Which lines of the records contain the word "producer"? Copy each one.

━━ EXERCISE MATERIAL

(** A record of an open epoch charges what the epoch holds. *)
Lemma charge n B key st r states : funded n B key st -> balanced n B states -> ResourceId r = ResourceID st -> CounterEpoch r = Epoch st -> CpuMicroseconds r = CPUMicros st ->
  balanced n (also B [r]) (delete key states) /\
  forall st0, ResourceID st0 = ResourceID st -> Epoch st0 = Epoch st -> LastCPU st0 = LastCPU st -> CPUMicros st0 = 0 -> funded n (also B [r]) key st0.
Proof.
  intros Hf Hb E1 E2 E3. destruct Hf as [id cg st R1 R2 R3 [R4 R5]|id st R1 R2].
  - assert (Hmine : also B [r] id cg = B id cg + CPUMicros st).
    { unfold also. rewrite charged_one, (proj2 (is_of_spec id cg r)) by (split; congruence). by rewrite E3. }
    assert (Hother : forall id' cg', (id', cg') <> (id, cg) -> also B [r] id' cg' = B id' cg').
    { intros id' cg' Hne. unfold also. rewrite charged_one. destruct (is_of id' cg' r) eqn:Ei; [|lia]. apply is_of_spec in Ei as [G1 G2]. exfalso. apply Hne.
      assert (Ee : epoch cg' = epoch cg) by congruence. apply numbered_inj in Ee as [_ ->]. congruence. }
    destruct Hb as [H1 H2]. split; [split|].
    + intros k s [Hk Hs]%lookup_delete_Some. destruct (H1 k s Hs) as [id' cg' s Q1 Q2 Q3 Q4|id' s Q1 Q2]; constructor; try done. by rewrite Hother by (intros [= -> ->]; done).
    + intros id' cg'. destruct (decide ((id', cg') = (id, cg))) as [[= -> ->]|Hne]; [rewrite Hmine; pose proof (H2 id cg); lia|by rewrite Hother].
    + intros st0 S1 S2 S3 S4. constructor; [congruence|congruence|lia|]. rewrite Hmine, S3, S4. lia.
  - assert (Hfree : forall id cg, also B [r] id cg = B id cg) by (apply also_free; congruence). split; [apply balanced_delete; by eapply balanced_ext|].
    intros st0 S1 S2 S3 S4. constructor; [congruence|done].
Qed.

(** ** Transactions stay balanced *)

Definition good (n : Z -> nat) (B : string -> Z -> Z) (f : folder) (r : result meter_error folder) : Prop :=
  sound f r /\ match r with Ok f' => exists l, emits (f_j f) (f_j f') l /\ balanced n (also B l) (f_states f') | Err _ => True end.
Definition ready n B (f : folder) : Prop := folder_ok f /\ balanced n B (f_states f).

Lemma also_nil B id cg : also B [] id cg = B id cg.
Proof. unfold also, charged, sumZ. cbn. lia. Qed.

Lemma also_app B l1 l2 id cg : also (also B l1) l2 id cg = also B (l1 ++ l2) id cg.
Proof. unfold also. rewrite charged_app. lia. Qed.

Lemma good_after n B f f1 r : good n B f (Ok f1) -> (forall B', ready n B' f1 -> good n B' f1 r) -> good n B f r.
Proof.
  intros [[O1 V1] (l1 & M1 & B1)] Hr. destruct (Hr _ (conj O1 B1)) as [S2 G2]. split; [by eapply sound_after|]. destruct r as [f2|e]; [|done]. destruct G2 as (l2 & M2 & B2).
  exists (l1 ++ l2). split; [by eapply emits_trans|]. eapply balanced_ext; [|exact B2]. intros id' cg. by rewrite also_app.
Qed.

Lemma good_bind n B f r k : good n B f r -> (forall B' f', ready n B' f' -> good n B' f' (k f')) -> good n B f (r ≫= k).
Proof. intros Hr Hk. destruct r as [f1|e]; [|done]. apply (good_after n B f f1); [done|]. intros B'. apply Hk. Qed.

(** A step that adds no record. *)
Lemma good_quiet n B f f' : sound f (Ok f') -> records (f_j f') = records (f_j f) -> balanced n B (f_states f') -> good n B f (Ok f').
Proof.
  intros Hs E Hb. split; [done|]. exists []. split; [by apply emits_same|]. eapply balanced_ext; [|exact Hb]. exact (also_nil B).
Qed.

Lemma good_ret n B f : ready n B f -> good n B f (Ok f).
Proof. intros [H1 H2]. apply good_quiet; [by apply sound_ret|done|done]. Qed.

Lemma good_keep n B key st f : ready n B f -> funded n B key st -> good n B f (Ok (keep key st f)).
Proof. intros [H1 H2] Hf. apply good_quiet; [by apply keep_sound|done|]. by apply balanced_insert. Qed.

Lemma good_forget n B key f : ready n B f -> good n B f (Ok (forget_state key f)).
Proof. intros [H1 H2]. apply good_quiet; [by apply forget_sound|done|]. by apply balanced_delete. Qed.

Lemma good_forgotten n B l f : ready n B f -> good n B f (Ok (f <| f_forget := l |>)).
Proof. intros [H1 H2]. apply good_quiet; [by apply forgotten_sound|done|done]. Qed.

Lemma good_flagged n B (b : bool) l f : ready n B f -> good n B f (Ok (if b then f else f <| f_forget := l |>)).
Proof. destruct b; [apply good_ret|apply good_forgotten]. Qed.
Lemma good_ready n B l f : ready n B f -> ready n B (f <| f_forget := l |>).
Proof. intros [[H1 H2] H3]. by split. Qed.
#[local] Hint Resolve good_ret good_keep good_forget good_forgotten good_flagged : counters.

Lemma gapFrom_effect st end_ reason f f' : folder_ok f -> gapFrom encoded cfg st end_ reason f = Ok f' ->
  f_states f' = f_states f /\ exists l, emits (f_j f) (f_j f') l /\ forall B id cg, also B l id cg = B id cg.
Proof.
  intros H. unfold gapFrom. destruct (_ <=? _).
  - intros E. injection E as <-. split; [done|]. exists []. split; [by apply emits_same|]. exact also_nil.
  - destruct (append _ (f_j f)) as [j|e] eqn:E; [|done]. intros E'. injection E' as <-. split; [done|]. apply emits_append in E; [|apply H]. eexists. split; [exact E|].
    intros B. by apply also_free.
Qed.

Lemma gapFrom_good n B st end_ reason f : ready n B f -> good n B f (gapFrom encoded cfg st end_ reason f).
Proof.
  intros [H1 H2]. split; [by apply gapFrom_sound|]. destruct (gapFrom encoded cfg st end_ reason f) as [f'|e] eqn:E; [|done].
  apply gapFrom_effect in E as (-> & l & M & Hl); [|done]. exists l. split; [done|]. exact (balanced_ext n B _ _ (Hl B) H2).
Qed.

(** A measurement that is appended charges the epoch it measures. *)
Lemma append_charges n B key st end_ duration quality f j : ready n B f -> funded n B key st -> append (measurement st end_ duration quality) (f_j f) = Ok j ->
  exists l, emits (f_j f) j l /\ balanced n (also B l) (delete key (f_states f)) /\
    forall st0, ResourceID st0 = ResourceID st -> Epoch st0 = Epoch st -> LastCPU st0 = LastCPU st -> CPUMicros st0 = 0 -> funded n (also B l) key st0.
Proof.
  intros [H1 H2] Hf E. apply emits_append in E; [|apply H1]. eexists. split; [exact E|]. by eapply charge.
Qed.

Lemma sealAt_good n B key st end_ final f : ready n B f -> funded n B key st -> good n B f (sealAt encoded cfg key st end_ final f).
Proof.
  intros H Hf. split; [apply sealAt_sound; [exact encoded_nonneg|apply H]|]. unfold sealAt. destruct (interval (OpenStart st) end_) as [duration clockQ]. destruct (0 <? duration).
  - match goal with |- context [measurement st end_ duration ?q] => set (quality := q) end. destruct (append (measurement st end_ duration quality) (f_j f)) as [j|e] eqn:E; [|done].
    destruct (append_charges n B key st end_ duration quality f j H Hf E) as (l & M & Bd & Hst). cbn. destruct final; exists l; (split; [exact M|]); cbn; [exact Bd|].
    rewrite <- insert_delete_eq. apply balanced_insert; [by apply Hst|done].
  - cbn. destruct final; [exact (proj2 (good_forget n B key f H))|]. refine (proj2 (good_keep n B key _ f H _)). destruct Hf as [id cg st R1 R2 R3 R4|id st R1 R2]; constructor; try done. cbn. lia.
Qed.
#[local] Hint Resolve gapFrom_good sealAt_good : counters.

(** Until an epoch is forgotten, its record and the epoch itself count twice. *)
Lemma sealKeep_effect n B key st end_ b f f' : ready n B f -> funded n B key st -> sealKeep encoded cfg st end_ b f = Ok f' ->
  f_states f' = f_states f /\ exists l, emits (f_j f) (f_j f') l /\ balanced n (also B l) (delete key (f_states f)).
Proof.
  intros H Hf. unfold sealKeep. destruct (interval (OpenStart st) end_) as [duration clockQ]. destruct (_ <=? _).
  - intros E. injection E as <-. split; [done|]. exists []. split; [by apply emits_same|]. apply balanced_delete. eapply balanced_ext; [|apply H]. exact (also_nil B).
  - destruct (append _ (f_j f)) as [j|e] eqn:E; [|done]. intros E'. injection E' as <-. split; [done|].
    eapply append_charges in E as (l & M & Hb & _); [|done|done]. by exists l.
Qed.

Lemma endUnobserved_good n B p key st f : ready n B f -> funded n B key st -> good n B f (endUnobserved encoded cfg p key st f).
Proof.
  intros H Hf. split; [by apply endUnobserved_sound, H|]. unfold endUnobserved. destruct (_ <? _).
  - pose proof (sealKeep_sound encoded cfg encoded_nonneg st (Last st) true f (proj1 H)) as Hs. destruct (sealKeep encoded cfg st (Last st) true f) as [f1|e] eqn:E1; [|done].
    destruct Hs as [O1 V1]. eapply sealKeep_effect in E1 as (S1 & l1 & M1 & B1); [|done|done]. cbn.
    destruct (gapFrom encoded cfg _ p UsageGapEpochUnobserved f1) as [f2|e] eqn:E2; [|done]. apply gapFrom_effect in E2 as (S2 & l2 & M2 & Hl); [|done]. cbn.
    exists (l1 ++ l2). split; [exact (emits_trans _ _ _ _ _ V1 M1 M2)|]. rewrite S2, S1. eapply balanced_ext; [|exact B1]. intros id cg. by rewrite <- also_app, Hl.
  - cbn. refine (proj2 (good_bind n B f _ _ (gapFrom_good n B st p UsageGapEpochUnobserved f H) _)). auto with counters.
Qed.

━━━━
━━ EXERCISE MATERIAL

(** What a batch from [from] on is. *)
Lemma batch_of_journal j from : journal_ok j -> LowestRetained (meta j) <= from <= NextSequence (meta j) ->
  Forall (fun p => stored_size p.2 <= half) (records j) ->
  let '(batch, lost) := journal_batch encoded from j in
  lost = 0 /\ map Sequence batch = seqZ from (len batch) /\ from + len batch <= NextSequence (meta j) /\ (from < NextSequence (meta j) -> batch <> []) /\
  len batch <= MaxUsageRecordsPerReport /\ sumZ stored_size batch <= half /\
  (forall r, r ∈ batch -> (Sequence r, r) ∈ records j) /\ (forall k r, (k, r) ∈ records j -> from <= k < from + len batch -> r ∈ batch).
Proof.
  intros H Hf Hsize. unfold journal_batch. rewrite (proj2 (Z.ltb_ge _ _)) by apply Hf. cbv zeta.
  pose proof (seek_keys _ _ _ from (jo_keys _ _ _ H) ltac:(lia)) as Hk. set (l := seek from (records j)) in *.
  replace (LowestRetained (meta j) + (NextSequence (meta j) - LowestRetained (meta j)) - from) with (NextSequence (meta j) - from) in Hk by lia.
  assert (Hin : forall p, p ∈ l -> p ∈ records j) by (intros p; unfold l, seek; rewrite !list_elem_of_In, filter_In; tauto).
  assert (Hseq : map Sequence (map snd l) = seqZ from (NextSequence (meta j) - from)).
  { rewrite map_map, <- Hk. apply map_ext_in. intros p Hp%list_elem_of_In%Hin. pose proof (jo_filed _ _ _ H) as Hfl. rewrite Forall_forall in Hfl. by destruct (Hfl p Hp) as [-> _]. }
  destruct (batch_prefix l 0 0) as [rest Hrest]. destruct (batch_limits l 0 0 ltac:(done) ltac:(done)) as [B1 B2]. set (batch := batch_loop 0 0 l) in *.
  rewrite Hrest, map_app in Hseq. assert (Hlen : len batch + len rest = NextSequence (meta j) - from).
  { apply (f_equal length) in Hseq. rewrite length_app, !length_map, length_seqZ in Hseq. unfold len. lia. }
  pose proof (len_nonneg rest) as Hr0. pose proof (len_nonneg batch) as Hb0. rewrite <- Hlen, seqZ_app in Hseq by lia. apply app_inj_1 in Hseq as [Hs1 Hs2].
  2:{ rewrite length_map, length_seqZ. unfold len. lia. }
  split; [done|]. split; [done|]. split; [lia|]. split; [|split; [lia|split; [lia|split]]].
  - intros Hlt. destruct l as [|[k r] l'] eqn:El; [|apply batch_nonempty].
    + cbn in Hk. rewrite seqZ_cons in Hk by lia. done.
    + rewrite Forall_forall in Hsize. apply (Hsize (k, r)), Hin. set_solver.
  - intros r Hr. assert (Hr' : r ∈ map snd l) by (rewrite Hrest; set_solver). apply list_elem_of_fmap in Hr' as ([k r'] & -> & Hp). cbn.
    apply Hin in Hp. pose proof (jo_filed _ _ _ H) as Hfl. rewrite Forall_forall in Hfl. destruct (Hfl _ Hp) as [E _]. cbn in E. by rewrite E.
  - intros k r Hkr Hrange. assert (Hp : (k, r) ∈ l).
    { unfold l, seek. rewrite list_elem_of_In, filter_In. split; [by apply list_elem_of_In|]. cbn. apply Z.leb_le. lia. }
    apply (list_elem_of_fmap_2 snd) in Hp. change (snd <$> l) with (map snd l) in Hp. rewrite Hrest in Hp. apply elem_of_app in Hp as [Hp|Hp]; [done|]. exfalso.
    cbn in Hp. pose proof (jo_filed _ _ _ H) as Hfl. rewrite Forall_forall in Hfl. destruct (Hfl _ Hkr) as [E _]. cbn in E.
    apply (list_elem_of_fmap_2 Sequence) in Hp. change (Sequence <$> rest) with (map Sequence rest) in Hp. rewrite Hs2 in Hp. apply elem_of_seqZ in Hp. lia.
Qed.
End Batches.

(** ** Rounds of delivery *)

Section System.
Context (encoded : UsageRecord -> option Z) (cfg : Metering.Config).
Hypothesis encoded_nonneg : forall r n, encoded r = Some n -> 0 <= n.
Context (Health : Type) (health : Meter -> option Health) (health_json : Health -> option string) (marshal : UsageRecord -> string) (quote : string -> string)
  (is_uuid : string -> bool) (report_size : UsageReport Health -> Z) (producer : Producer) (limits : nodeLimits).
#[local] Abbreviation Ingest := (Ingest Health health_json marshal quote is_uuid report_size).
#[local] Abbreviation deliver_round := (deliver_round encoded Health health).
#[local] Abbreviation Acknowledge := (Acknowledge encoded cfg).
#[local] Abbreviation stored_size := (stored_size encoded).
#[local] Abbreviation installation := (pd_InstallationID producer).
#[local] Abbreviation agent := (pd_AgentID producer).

━━━━

__ANSWER SECTION__:
  (is_uuid : string -> bool) (report_size : UsageReport Health -> Z) (producer : Producer) (limits : nodeLimits).
#[local] Abbreviation installation := (pd_InstallationID producer).
#[local] Abbreviation agent := (pd_AgentID producer).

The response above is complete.